Upbeat Caixin Manufacturing PMI drove New Zealand Dollar

In early Tokyo, IHS Markit reported a surprise rise in Caixin Manufacturing data. The economic data was released at 49.4 for November month vs. 48.9 as projected and October’s release of 49.2. Despite extreme lockdown measures in November by Chinese authorities to contain the COVID-19 epidemic, the economy has managed to display better-than-projected performance. This has strengthened the kiwi asset significantly as New Zealand is one of the leading trading partners of China.

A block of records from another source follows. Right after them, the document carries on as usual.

(** [SettingOption]. *)
Module SettingOption.
Record t := mk {
  option_id : string;
  kind : SettingKind.t;
  label : OutputText.t;
  current_value : option string;
  available_values : list SettingValue.t;
  mutable : bool;
}.
#[global] Instance eq_dec : EqDecision t.
Proof. solve_decision. Defined.
End SettingOption.

(** [SettingUpdate]. *)
Module SettingUpdate.
Record t := mk {
  kind : SettingKind.t;
  value : string;
}.
#[global] Instance eq_dec : EqDecision t.
Proof. solve_decision. Defined.
End SettingUpdate.

(** [TransferLimits]. *)
Module TransferLimits.
Record t := mk {
  text_inline_max_bytes : Z;
  image_inline_max_bytes : Z;
  pdf_range_max_bytes : Z;
  download_max_bytes : Z;
  upload_max_bytes : Z;
  max_concurrent_per_browser : Z;
  max_concurrent_per_device : Z;
  previewable_mime_prefixes : list string;
}.
#[global] Instance eq_dec : EqDecision t.
Proof. solve_decision. Defined.

Definition MIB : Z := 1024 * 1024.

Definition default : t :=
  mk (2 * MIB) (25 * MIB) (100 * MIB) (512 * MIB) (20 * MIB) 2 2
    ["text/"; "application/json"; "application/xml"; "application/x-yaml"; "image/png";
     "image/jpeg"; "image/webp"; "image/gif"; "application/pdf"].
End TransferLimits.

(** [CapabilitySet]. *)
Module CapabilitySet.
Record t := mk {
  control_mode : ControlMode.t;
  compatibility_state : CompatibilityState.t;
  codex_version : option string;
  supported_operations : list Operation.t;
  settings : list SettingOption.t;
  transfer_limits : TransferLimits.t;
}.
#[global] Instance eq_dec : EqDecision t.
Proof. solve_decision. Defined.

Definition read_only_degraded (codex_version : option string) : t :=
  mk ControlMode.ReadOnly CompatibilityState.Degraded codex_version [] [] TransferLimits.default.

Definition unavailable : t :=
  mk ControlMode.Unavailable CompatibilityState.Unsupported None [] [] TransferLimits.default.

Definition supports (c : t) (op : Operation.t) : bool :=
  bool_decide (op ∈ supported_operations c).
End CapabilitySet.

(** ** Summaries and snapshots ([domain/summary.rs]) *)

(** [CurrentTurn]. *)
Module CurrentTurn.
Record t := mk {
  turn : TurnId.t;
  phase : ActiveTurnPhase.t;
  started_at : option DateTime;
}.
#[global] Instance eq_dec : EqDecision t.
Proof. solve_decision. Defined.
End CurrentTurn.

(** [SessionSummary]. *)
Module SessionSummary.
Record t := mk {
  session_key : SessionKey.t;
  title : option OutputText.t;
  agent_kind : AgentKind.t;
  project_display_name : option string;
  current_branch : option string;
  updated_at : option DateTime;
  device_connection : DeviceConnection.t;
  device_last_seen_at : option DateTime;
  degraded_reason : option string;
  control_mode : ControlMode.t;
  compatibility_state : CompatibilityState.t;
  active_turn_phase : ActiveTurnPhase.t;
  pending_attention_count : Z;
  pending_attention_kinds : list PendingAttentionKind.t;
  queue_state : QueueState.t;
  last_turn_outcome : LastTurnOutcome.t;
  pinned : bool;
  muted : bool;
  archived : bool;
}.
#[global] Instance eq_dec : EqDecision t.
Proof. solve_decision. Defined.
End SessionSummary.

(** [RunningCommand]. *)
Module RunningCommand.
Record t := mk {
  command_id : string;
  item_id : option ItemId.t;
  started_at : option DateTime;
}.
#[global] Instance eq_dec : EqDecision t.
Proof. solve_decision. Defined.
End RunningCommand.

(** [BackgroundCommand]. *)
Module BackgroundCommand.
Record t := mk {
  command_id : option string;
  item_id : option ItemId.t;
  state : BackgroundCommandState.t;
  display : option OutputText.t;
  started_at : option DateTime;
  finished_at : option DateTime;
}.
#[global] Instance eq_dec : EqDecision t.
Proof. solve_decision. Defined.
End BackgroundCommand.

(** [QueueStatus]. *)
Module QueueStatus.
Record t := mk {
  state : QueueState.t;
  after_turn_id : option TurnId.t;
  accepted_runtime_revision : option Z;
}.
#[global] Instance eq_dec : EqDecision t.
Proof. solve_decision. Defined.

Definition default : t := mk QueueState.Empty None None.
End QueueStatus.

(** [OutputCursor]. *)
Module OutputCursor.
Record t := mk {
  item_id : ItemId.t;
  revision : Z;
  byte_length : Z;
  is_final : bool;
  channel : OutputChannel.t;
  final_unavailable : bool;
}.
#[global] Instance eq_dec : EqDecision t.
Proof. solve_decision. Defined.
End OutputCursor.

(** [RuntimeSnapshot]. *)
Module RuntimeSnapshot.
Record t := mk {
  session_key : SessionKey.t;
  runtime_revision : Z;
  current_turn : option CurrentTurn.t;
  plan : Plan.t;
  pending_questions : list PendingQuestion.t;
  pending_approvals : list PendingApproval.t;
  running_commands : list RunningCommand.t;
  background_commands : list BackgroundCommand.t;
  background_command_count : Z;
  queue : QueueStatus.t;
  capabilities : CapabilitySet.t;
  recent_output_cursors : list OutputCursor.t;
}.
#[global] Instance eq_dec : EqDecision t.
Proof. solve_decision. Defined.
End RuntimeSnapshot.

(** ** Commands ([domain/commands.rs]) *)

(** [CommandPayload]. *)
Module CommandPayload.
Inductive t :=
| StartTurn (input : OutputText.t)
| Steer (input : OutputText.t)
| Interrupt
| AnswerQuestion (question_id : string) (option_ids : list string) (free_text : option OutputText.t)
| SubmitApproval (approval_id decision_id : string)
| UpdateSettings (values : list SettingUpdate.t)
| QueueNextTurn (input : OutputText.t) (replace : bool)
| CancelQueue
| PauseQueue
| StopBackgroundCommand (command_id : string)
| StopAllBackgroundCommands.
#[global] Instance eq_dec : EqDecision t.
Proof. solve_decision. Defined.
End CommandPayload.

(** [CommandRequest]. *)
Module CommandRequest.
Record t := mk {
  request_id : Uuid;
  operation : Operation.t;
  session_key : SessionKey.t;
  expected_turn_id : option TurnId.t;
  expected_runtime_revision : option Z;
  payload_digest : option string;
  payload : CommandPayload.t;
}.
#[global] Instance eq_dec : EqDecision t.
Proof. solve_decision. Defined.

(** [permits_revision_drift]: an interrupt whose target turn is still the current one. *)
Definition permits_revision_drift (r : t) (current_turn : option TurnId.t) : bool :=
  match payload r with
  | CommandPayload.Interrupt =>
      match expected_turn_id r, current_turn with
      | Some expected, Some current => bool_decide (expected = current)
      | _, _ => false
      end
  | _ => false
  end.
End CommandRequest.

(** [ReceiptState]. *)
Module ReceiptState.
Inductive t :=
| DispatchedToCodex
| Completed
| Rejected (code : StableErrorCode.t) (message : string)
| OutcomeUnknown.
#[global] Instance eq_dec : EqDecision t.
Proof. solve_decision. Defined.
End ReceiptState.

(** [CommandReceipt]; the field [at] is [at_]. *)
Module CommandReceipt.
Record t := mk {
  request_id : Uuid;
  state : ReceiptState.t;
  at_ : option DateTime;
}.
#[global] Instance eq_dec : EqDecision t.
Proof. solve_decision. Defined.
End CommandReceipt.

(** [QueuedTurn]. *)
Module QueuedTurn.
Record t := mk {
  request_id : Uuid;
  input : OutputText.t;
  after_turn_id : TurnId.t;
  accepted_runtime_revision : Z;
  state : QueueState.t;
  accepted_at : option DateTime;
}.
#[global] Instance eq_dec : EqDecision t.
Proof. solve_decision. Defined.
End QueuedTurn.

(** ** Events ([domain/events.rs]) *)

(** [DomainEvent]. *)
Module DomainEvent.
Inductive t :=
| TurnLifecycle (turn : TurnId.t) (phase : ActiveTurnPhase.t) (outcome : option LastTurnOutcome.t)
    (finished_at : option DateTime)
| ItemUpsert (item : Item.t)
| OutputAppend (item_id : ItemId.t) (expected_offset : Z) (bytes : OutputBytes.t)
    (channel : OutputChannel.t)
| OutputReplace (item_id : ItemId.t) (revision : Z) (bytes : OutputBytes.t)
    (channel : OutputChannel.t)
| OutputFinal (item_id : ItemId.t) (revision byte_length : Z) (channel : OutputChannel.t)
    (final_unavailable : bool)
| SessionSummaryChanged (summary : SessionSummary.t)
| PendingAttentionAdded (attention : PendingAttention.t)
| PendingAttentionRemoved (kind : PendingAttentionKind.t) (native_id : string)
    (turn : option TurnId.t)
| QueueStateChanged (queue : QueueStatus.t)
| BackgroundCommandChanged (command : BackgroundCommand.t)
| CapabilityChanged (capabilities : CapabilitySet.t).
#[global] Instance eq_dec : EqDecision t.
Proof. solve_decision. Defined.
End DomainEvent.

Meanwhile, signs of the gradual opening of the Chinese economy led by relaxations in zero Covid-19 policy to return economic prospects on track have also strengthened the New Zealand Dollar.

NZD/USD technical outlook

NZD/USD has comfortably established above the 200-period Exponential Moving Average (EMA) at around 0.6200, which indicates that the long-term trend has turned bullish. Also, a bull cross, represented by the 20-and 50-EMAs at 0.5871, indicates a continuation of the upside. Going forward, the ultimate resistance is placed from August 12 high at 0.6470.

Apart from that, the Relative Strength Index (RSI) (14) is oscillating in a bullish range of 60.00-80.00, which indicates that the upside momentum is intact.